> **REQUIRED WORK**
Output exactly the lines that run from the top of the entries to the line holding "paths = tried ++ rest", including both of those lines.

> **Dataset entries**
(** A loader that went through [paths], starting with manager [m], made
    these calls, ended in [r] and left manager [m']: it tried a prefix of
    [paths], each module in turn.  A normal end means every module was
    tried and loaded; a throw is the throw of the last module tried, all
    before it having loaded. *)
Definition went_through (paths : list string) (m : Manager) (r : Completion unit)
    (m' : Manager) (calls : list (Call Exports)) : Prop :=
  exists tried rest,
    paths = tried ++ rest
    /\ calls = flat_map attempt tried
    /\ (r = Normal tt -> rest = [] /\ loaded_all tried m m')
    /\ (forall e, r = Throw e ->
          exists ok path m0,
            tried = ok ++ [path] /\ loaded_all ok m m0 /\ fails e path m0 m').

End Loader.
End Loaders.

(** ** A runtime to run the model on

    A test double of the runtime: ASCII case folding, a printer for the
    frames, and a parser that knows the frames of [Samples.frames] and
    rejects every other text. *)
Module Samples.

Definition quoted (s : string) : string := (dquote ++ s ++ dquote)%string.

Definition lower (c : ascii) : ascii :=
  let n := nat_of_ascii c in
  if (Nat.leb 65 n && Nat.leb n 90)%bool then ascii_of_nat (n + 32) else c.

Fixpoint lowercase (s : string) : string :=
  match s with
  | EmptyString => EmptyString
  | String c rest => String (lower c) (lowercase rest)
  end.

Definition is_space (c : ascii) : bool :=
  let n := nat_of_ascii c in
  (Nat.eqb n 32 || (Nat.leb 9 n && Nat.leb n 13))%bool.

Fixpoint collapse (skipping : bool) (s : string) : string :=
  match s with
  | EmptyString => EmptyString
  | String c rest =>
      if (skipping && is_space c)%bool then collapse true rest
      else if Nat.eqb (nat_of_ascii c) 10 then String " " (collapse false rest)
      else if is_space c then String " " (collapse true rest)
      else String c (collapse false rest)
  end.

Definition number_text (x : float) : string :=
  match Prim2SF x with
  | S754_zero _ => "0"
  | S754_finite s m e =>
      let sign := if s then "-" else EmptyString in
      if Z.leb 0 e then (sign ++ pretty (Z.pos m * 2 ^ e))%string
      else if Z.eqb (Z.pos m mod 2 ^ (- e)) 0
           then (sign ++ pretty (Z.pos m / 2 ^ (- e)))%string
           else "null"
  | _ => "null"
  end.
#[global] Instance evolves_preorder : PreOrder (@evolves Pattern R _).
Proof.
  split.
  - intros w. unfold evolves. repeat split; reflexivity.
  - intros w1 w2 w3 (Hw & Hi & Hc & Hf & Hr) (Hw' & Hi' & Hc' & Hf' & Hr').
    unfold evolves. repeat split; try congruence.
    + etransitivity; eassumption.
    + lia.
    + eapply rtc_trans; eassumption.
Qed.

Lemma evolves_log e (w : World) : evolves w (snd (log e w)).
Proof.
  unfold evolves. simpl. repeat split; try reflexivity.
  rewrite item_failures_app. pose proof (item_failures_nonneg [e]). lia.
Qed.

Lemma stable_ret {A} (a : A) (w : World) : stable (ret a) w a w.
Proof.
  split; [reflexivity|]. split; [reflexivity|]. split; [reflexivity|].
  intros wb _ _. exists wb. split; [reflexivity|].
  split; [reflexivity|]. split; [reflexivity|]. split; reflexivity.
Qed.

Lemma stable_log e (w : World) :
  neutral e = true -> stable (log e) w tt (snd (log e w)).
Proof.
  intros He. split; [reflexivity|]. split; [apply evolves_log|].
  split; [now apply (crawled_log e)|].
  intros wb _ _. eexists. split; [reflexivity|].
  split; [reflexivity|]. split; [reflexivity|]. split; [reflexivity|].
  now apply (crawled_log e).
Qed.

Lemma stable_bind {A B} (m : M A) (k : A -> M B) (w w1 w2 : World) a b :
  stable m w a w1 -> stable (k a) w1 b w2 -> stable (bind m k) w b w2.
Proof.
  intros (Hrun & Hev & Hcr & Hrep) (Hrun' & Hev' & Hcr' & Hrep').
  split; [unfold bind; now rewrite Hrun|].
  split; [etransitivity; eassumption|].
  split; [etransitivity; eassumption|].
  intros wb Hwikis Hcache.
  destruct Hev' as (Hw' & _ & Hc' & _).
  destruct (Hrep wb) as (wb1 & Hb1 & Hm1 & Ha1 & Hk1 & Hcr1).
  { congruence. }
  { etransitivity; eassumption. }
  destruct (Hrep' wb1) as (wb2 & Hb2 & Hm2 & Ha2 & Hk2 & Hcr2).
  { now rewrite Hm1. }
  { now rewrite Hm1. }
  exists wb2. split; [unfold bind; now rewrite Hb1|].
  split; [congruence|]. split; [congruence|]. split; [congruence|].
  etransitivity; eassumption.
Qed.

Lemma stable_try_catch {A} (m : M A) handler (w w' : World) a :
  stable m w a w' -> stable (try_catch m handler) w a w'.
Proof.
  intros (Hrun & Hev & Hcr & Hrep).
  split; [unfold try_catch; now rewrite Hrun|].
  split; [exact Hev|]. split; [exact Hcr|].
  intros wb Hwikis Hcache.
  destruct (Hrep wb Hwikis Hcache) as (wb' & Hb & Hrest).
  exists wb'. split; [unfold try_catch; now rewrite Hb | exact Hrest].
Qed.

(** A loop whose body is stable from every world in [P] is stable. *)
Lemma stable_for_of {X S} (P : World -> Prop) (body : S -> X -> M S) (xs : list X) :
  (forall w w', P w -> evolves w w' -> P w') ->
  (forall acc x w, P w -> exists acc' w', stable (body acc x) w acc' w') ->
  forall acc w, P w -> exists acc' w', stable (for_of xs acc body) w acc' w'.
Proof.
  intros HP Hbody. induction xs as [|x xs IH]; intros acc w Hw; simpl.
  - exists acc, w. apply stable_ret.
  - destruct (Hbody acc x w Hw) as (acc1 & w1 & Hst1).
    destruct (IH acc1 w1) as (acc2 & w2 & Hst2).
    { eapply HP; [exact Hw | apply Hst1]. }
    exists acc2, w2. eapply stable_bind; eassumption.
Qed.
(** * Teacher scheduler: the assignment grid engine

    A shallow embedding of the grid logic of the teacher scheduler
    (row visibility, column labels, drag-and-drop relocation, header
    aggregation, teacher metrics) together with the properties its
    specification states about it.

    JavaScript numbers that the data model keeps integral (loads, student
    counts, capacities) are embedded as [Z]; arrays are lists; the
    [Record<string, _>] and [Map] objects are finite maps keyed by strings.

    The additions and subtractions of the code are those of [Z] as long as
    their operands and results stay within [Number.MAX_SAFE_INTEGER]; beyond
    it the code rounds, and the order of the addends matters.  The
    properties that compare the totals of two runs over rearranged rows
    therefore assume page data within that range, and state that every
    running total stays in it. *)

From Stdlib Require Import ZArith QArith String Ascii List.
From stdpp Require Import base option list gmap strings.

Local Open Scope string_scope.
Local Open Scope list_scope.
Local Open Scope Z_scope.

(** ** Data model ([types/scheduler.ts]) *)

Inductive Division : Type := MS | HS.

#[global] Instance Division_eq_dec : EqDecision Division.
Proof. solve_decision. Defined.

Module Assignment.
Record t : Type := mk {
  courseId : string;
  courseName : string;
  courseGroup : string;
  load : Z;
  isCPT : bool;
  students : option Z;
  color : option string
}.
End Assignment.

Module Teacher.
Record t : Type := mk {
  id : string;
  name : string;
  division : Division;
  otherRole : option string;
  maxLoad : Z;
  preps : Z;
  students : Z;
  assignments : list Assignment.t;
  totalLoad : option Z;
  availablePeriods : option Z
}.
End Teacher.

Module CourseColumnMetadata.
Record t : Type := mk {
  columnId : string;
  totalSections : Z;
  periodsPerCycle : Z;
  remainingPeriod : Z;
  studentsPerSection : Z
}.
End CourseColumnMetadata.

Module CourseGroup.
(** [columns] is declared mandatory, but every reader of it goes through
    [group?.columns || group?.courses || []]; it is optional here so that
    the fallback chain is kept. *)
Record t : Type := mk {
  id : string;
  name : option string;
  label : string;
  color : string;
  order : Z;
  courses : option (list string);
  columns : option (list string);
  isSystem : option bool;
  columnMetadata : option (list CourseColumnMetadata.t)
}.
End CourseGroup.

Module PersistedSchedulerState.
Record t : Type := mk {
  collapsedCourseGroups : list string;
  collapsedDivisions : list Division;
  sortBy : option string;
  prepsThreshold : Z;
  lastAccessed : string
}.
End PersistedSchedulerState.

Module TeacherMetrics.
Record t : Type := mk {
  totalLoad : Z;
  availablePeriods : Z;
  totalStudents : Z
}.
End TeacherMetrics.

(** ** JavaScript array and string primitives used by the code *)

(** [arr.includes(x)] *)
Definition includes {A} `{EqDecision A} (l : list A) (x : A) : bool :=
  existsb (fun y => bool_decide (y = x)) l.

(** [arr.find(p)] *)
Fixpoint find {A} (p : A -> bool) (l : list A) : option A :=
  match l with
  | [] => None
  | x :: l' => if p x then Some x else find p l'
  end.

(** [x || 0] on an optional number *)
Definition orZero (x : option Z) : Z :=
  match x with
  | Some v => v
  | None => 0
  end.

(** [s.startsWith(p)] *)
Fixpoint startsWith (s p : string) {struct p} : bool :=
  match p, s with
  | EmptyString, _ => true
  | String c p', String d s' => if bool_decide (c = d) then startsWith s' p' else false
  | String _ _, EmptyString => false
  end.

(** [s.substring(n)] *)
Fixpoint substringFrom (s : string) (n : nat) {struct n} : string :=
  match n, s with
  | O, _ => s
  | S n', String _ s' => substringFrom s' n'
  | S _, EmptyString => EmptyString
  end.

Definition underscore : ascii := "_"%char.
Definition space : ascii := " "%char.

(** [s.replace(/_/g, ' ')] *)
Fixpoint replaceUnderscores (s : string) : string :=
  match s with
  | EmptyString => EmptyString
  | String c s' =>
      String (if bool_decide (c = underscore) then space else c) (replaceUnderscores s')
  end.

> **SOLUTION TO THIS TASK**
(** A loader that went through [paths], starting with manager [m], made
    these calls, ended in [r] and left manager [m']: it tried a prefix of
    [paths], each module in turn.  A normal end means every module was
    tried and loaded; a throw is the throw of the last module tried, all
    before it having loaded. *)
Definition went_through (paths : list string) (m : Manager) (r : Completion unit)
    (m' : Manager) (calls : list (Call Exports)) : Prop :=
  exists tried rest,
    paths = tried ++ rest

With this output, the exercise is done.